* TASK ITEM
From the top of the records below, return each line exactly, ending with the line that contains "(** ** Data model *)".

Saved entries
┌────────

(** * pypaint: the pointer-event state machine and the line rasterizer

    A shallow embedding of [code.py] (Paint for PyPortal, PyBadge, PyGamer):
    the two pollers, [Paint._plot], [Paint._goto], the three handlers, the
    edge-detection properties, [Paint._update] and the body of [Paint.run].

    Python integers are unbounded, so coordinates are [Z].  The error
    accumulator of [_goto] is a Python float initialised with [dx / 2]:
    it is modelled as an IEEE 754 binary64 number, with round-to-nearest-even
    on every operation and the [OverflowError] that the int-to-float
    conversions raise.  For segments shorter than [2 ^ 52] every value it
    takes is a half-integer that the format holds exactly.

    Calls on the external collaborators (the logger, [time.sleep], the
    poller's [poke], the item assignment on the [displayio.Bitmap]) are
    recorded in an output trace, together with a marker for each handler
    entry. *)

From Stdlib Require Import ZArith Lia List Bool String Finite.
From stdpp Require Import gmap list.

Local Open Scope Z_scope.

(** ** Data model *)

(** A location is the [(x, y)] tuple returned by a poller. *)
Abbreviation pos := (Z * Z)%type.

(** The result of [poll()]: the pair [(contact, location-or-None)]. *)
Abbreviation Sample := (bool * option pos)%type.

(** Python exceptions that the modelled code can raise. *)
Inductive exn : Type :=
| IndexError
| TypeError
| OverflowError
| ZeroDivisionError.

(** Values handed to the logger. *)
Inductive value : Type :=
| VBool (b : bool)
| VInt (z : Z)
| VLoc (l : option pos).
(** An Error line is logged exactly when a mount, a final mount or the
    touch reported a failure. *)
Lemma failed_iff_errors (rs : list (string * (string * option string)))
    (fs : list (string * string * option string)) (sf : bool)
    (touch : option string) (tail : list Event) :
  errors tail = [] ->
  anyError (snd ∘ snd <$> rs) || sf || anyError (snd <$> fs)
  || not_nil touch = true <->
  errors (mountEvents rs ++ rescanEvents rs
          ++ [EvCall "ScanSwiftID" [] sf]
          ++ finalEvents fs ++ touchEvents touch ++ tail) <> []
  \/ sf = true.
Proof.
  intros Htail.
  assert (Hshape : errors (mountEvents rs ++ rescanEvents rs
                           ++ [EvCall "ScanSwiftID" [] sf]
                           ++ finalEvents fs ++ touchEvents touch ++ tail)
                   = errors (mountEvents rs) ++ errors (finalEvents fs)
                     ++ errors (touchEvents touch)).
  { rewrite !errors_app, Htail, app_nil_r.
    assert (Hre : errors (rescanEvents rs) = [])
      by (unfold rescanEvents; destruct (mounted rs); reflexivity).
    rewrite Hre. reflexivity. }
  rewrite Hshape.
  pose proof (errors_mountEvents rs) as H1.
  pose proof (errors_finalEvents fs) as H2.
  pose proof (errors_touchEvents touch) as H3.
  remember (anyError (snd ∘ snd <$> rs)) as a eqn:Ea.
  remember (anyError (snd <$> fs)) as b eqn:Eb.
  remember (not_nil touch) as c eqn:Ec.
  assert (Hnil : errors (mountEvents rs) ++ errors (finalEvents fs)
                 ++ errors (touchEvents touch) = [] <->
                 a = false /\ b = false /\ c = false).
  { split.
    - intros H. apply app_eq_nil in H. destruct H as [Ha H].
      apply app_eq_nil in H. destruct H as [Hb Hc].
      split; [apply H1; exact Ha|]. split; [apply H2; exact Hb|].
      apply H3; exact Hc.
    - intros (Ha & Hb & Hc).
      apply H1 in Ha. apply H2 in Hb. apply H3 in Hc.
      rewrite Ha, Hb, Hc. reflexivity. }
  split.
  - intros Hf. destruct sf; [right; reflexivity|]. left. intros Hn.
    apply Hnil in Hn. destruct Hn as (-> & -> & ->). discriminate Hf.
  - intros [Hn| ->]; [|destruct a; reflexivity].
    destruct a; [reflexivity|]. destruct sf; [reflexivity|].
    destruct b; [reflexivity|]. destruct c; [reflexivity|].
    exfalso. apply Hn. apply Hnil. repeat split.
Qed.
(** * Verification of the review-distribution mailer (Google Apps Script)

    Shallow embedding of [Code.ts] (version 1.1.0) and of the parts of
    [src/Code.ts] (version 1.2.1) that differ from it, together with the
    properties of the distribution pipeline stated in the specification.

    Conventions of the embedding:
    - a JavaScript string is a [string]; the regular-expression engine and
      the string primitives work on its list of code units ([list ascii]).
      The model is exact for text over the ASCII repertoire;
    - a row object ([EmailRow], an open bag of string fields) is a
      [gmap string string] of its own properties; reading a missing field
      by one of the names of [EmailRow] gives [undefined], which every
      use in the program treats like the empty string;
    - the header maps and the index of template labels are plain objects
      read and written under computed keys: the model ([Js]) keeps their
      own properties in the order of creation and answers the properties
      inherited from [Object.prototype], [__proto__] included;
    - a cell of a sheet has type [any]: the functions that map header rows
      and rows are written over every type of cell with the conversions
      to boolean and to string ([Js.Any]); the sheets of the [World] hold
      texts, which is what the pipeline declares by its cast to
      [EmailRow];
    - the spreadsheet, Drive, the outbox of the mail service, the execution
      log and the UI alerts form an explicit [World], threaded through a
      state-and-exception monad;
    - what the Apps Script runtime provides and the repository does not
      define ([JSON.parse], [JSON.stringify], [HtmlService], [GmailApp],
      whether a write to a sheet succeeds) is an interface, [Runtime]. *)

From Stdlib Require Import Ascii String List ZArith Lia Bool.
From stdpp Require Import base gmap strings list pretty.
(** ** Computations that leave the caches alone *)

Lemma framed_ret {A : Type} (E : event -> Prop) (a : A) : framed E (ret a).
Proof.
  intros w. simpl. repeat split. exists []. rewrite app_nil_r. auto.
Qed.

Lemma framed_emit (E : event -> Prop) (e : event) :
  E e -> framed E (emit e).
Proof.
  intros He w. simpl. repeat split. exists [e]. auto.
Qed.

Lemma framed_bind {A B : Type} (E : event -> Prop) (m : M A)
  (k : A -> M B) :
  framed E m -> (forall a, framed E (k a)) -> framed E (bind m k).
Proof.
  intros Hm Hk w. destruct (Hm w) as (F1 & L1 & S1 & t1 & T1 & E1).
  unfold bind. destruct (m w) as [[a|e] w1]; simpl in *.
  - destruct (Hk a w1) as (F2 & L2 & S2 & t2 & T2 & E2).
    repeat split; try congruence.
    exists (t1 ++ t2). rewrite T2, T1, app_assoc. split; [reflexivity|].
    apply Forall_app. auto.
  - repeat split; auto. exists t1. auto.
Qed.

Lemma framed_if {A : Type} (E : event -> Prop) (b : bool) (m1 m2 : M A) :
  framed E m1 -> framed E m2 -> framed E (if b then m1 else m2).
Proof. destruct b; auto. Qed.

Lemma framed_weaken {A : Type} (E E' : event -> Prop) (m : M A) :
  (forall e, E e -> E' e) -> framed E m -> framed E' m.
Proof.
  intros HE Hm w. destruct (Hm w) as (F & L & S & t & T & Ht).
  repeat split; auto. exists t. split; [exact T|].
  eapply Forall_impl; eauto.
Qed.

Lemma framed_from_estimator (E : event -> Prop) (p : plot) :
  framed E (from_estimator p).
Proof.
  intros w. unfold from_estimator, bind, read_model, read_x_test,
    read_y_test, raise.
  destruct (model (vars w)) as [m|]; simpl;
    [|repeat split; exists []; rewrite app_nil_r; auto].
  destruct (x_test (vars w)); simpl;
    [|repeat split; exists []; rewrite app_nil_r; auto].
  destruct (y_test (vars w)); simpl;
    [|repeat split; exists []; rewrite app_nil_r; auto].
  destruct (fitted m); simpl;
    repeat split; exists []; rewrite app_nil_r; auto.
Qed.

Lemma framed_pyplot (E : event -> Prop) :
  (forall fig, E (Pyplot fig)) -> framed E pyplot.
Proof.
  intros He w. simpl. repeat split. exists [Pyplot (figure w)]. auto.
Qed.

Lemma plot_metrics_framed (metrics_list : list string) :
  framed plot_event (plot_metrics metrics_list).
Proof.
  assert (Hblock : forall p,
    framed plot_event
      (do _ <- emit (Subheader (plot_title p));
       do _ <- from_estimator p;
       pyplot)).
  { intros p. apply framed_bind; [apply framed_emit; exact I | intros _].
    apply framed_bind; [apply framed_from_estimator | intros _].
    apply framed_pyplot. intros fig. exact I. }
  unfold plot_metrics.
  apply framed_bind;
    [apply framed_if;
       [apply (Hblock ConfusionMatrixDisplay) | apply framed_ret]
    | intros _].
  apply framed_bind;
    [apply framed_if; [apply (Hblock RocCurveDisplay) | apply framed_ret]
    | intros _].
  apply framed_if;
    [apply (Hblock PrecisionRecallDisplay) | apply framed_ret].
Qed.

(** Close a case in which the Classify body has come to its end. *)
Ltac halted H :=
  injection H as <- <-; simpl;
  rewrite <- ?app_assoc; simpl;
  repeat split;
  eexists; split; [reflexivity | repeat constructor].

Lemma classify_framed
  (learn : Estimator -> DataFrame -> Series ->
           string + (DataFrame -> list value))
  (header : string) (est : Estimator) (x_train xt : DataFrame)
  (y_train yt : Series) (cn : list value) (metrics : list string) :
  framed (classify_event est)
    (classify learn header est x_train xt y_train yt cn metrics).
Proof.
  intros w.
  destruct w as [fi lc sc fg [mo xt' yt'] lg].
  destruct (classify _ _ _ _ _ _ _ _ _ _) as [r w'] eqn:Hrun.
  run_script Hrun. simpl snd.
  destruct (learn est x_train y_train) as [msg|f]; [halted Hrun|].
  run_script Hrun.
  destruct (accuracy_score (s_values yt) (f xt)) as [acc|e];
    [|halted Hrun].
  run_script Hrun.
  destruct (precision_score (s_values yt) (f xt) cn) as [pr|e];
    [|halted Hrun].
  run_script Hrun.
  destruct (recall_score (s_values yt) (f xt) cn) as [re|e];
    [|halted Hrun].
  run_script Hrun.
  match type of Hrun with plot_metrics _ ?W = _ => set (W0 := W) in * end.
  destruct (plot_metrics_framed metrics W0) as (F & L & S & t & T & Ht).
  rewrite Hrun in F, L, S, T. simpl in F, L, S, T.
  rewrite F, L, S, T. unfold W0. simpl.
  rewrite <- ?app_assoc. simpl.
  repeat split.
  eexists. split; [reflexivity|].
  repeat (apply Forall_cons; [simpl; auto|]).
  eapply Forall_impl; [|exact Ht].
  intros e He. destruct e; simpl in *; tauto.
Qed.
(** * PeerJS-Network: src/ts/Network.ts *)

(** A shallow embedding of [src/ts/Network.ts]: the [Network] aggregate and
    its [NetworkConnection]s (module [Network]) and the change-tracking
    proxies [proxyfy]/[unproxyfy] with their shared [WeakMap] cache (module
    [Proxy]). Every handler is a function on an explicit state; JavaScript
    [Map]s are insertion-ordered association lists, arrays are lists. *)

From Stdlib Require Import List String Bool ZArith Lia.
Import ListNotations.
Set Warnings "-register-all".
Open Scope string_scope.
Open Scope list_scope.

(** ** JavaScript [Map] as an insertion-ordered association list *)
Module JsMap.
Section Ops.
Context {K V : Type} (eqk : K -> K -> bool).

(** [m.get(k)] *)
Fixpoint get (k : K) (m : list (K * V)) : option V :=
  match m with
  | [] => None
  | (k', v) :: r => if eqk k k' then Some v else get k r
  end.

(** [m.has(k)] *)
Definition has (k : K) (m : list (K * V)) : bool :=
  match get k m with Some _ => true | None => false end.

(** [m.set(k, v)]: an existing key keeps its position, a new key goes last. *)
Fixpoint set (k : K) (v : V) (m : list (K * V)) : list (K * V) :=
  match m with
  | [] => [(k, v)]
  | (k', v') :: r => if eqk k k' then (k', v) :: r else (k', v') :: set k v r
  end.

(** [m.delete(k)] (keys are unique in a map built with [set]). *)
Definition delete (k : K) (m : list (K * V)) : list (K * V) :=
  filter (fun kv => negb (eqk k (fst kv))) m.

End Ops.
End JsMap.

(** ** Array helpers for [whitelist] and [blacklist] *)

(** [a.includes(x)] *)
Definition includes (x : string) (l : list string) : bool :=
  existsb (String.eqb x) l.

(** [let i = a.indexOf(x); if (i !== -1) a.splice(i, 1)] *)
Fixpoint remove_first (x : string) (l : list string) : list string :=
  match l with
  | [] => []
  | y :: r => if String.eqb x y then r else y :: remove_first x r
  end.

└────────

* RESULT OF THE EXERCISE
(** * pypaint: the pointer-event state machine and the line rasterizer

    A shallow embedding of [code.py] (Paint for PyPortal, PyBadge, PyGamer):
    the two pollers, [Paint._plot], [Paint._goto], the three handlers, the
    edge-detection properties, [Paint._update] and the body of [Paint.run].

    Python integers are unbounded, so coordinates are [Z].  The error
    accumulator of [_goto] is a Python float initialised with [dx / 2]:
    it is modelled as an IEEE 754 binary64 number, with round-to-nearest-even
    on every operation and the [OverflowError] that the int-to-float
    conversions raise.  For segments shorter than [2 ^ 52] every value it
    takes is a half-integer that the format holds exactly.

    Calls on the external collaborators (the logger, [time.sleep], the
    poller's [poke], the item assignment on the [displayio.Bitmap]) are
    recorded in an output trace, together with a marker for each handler
    entry. *)

From Stdlib Require Import ZArith Lia List Bool String Finite.
From stdpp Require Import gmap list.

Local Open Scope Z_scope.

(** ** Data model *)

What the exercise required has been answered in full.